The last piece of information you need to create a job on the CDS server is the request parameters specifically associated with a product. An easy way to figure this out is to go to the CDS website and manually click on variables, dates, times, etc and then go down to the "API Request" section at the very bottom to see the code. Here's a link to a product download page: https://cds.climate.copernicus.eu/datasets/reanalysis-era5-land?tab=download

Here's an example written as a python dictionary:

request_params = {
 'data_format': 'netcdf',
 'variable': '2m_dewpoint_temperature',
 'area': [-34.3, 166.3, -47.3, 178.6],
 'download_format': 'unarchived',
 'year': ['1950'],
 'month': ['01'],
 'day': ['01'],
 'time': ['00:00', '01:00', '02:00', '03:00', '04:00', '05:00', '06:00', '07:00', '08:00', '09:00', '10:00', '11:00', '12:00', '13:00', '14:00', '15:00', '16:00', '17:00', '18:00', '19:00', '20:00', '21:00', '22:00', '23:00']
 }

If you set the data_format to 'netcdf', there's no need to have the 'download_format' set to 'zip' as CDS will use zip internally in the netcdf4 anyway (which is good). It does not appear that 'grib' uses internal compression by default, so you might want to use 'zip' in this case.

The number of data values that the CDS will process in one job changes from time to time. I find it good practice to request one variable for a maximum of one year at a time.

Creating a job

Now that we have all the necessary pieces of data, we can create a job on the CDS server. To create a job for the CDS server, we need to send a POST request to the following url template:

request_url = '{base_url}/retrieve/v1/processes/{product}/execute/'

In our above example, it would equate to:

request_url = 'https://cds.climate.copernicus.eu/api/retrieve/v1/processes/reanalysis-era5-land/execute/'

The request parameters must be sent as JSON in the body of the POST request, but with the addition of 'inputs' as the key for the entire request parameters. For example, the python dictionary that should be converted to JSON should be the following using the above request_params:

request_body = {'inputs': request_params}

All up, here's an example of using the python requests package to create a job on the CDS server:

resp = requests.post(request_url, json=request_body, headers=headers)

Response

A response with a 404 error will either mean that the url is incorrect or the product name is wrong. A 400/500 error will mean that the request parameters were wrong.

The response headers will have two vital pieces of data. The JobID is the id the server has assigned for this job request and you should keep this for later!

The second is the status. The status has four options: accepted, running, successful, and failed. When you first create a job you'll likely either get accepted or failed. The failed status can happen for various reasons. The ECMWF constantly changes the limits on the number of queued jobs per user, and they don't provide a clear way to know what that limit is. If the job has a status of accepted, then your good to go.

Check the status of jobs

There are two ways to check the status of jobs on the CDS server.

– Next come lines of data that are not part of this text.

Lemma writeArg_spec arg w :
  writeArg be target h arg w =
  (let! e := execArgOf (wargs w) arg in Ret (emit (encOpt e) w)).
Proof.
  induction arg as [c v|c ad vs r IH|c data sz|c l IH|c o i t IH|i] using arg_ind; simpl; try done.
  - destruct (argType target h _) as [typ| |]; simpl; [|done|done].
    destruct (constValue typ v) as [[val st]| |]; simpl; [|done|done].
    by destruct (UnitSize typ).
  - destruct (typeAt _ _) as [typ| |]; simpl; [|done|done].
    destruct (Types.Size typ); simpl; [|done|done]. by destruct (if isSpecial _ _ _ then _ else _).
  - destruct (argData _ data) as [[|b l]| |]; simpl; try done.
    destruct (argType target h _) as [[]| |]; simpl; try done.
    destruct (isReadableDataType _); simpl; [done|]. by rewrite Z.lor_0_r.
  - unfold argType. simpl. destruct (deref h i) as [o| |]; simpl; [|done|done].
    destruct (typeAt _ _) as [typ| |]; simpl; [|done|done].
    destruct (Types.Size typ); simpl; [|done|done]. destruct (rRes o) as [r|]; simpl; [|done].
    destruct (wargs w !! r) as [info|]; [|done]. destruct typ; try done.
    destruct (Default desc); cbn [rbind encOpt encArg]; [|done|done]. by rewrite !emit_word, emit_nil.
Qed.

Section callspec.
Context (w0 : execContext).
Notation m := (csumMap w0).
Notation u := (csumUses w0).

(** The writer after some copyins with a new address map. *)
Definition afterCopyin (s : addresses * list ExecCopyin) : execContext :=
  setArgs s.1 (emit (concat (encCopyin <$> s.2)) w0).

Lemma copyin_app cis ci w :
  emit (concat (encCopyin <$> (cis ++ [ci]))) w =
  emit (encCopyin ci) (emit (concat (encCopyin <$> cis)) w).
Proof. rewrite fmap_app, concat_app, emit_app. simpl. by rewrite app_nil_r. Qed.

Lemma copyinArg_spec arg ctx s :
  copyinArg be target h arg ctx (afterCopyin s) =
  (let! s := copyinOf m u arg ctx s in Ret (afterCopyin s)).
Proof.
  destruct s as [a cis]. unfold copyinArg, copyinOf, afterCopyin. destruct (Base ctx) as [base|]; [|done].
  destruct (PhysicalAddr target base); simpl; [|done|done].
  destruct (argType target h arg) as [typ| |]; simpl; [|done|done].
  unfold willBeUsed, isAddressed. simpl.
  destruct (emit_csum (concat (encCopyin <$> cis)) w0) as [-> ->].
  destruct (isUsed h arg) as [used| |]; simpl; [|done|done].
  set (b := if used then Ret true else _). assert (∃ x, b = Ret x) as [x ->] by (destruct used; eauto).
  simpl. set (addr := _ -! UnitOffset typ).
  set (a' := if x then <[argIdOf arg := MkArgInfo addr 0 false]> a else a).
  set (w := setArgs a (emit (concat (encCopyin <$> cis)) w0)).
  assert ((if x then setArgs (<[argIdOf arg:=MkArgInfo addr 0 false]> a) w else w) =
    setArgs a' (emit (concat (encCopyin <$> cis)) w0)) as -> by (by destruct x).
  destruct (isComposite arg); simpl; [done|].
  destruct (argDir h arg); simpl; [|done|done]. destruct (_ || _); simpl; [done|].
  destruct (Size target h arg); simpl; [|done|done]. destruct (_ && _); simpl; [done|].
  rewrite writeArg_spec.
  match goal with |- context [execArgOf (wargs ?ww) arg] => assert (wargs ww = a') as ->
    by (change ww with (emit [Word execInstrCopyin; Word addr] (setArgs a' (emit (concat (encCopyin <$> cis)) w0)));
        by rewrite emit_wargs) end.
  destruct (execArgOf a' arg) as [e| |]; simpl; [|done|done].
  change (write be addr (write be execInstrCopyin ?x)) with (emit [Word execInstrCopyin; Word addr] x).
  rewrite <-emit_app, emit_setArgs, copyin_app. done.
Qed.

Check the status of a single job

Using the job_id you retrieved from your POST request, you can see the status of that job by making a GET request to the following url:

job_status_url = '{base_url}/retrieve/v1/jobs/{job_id}'

In our example, it would be:

job_id = '993a2b8f-b885-40c3-9d70-56d9273f199f'
job_status_url = 'https://cds.climate.copernicus.eu/api/retrieve/v1/jobs/993a2b8f-b885-40c3-9d70-56d9273f199f'

Using the python requests package, we would do the following:

resp = requests.get(job_status_url, headers=headers)

This response is nearly identical to the response when creating a job via the POST request. When the status has changed to 'successful', then the download is ready. You'll then need to use the 'results' link to find the download link, which will be described in the next section.

Here's an example of a job status response (as a python dict):

response_dict = {
 'processID': 'reanalysis-era5-land',
 'type': 'process',
 'jobID': '993a2b8f-b885-40c3-9d70-56d9273f199f',
 'status': 'successful',
 'created': '2025-03-14T23:45:27.885965',
 'started': '2025-03-14T23:45:34.050973',
 'finished': '2025-03-14T23:45:35.915181',
 'updated': '2025-03-14T23:45:35.915181',
 'links': [{'href': 'https://cds.climate.copernicus.eu/api/retrieve/v1/jobs/993a2b8f-b885-40c3-9d70-56d9273f199f',
   'rel': 'self',
   'type': 'application/json'},
  {'href': 'https://cds.climate.copernicus.eu/api/retrieve/v1/jobs/993a2b8f-b885-40c3-9d70-56d9273f199f/results',
   'rel': 'results'}],
 'metadata': {'origin': 'api'}
 }

Check the status of all jobs

The other option is to check the status of all jobs.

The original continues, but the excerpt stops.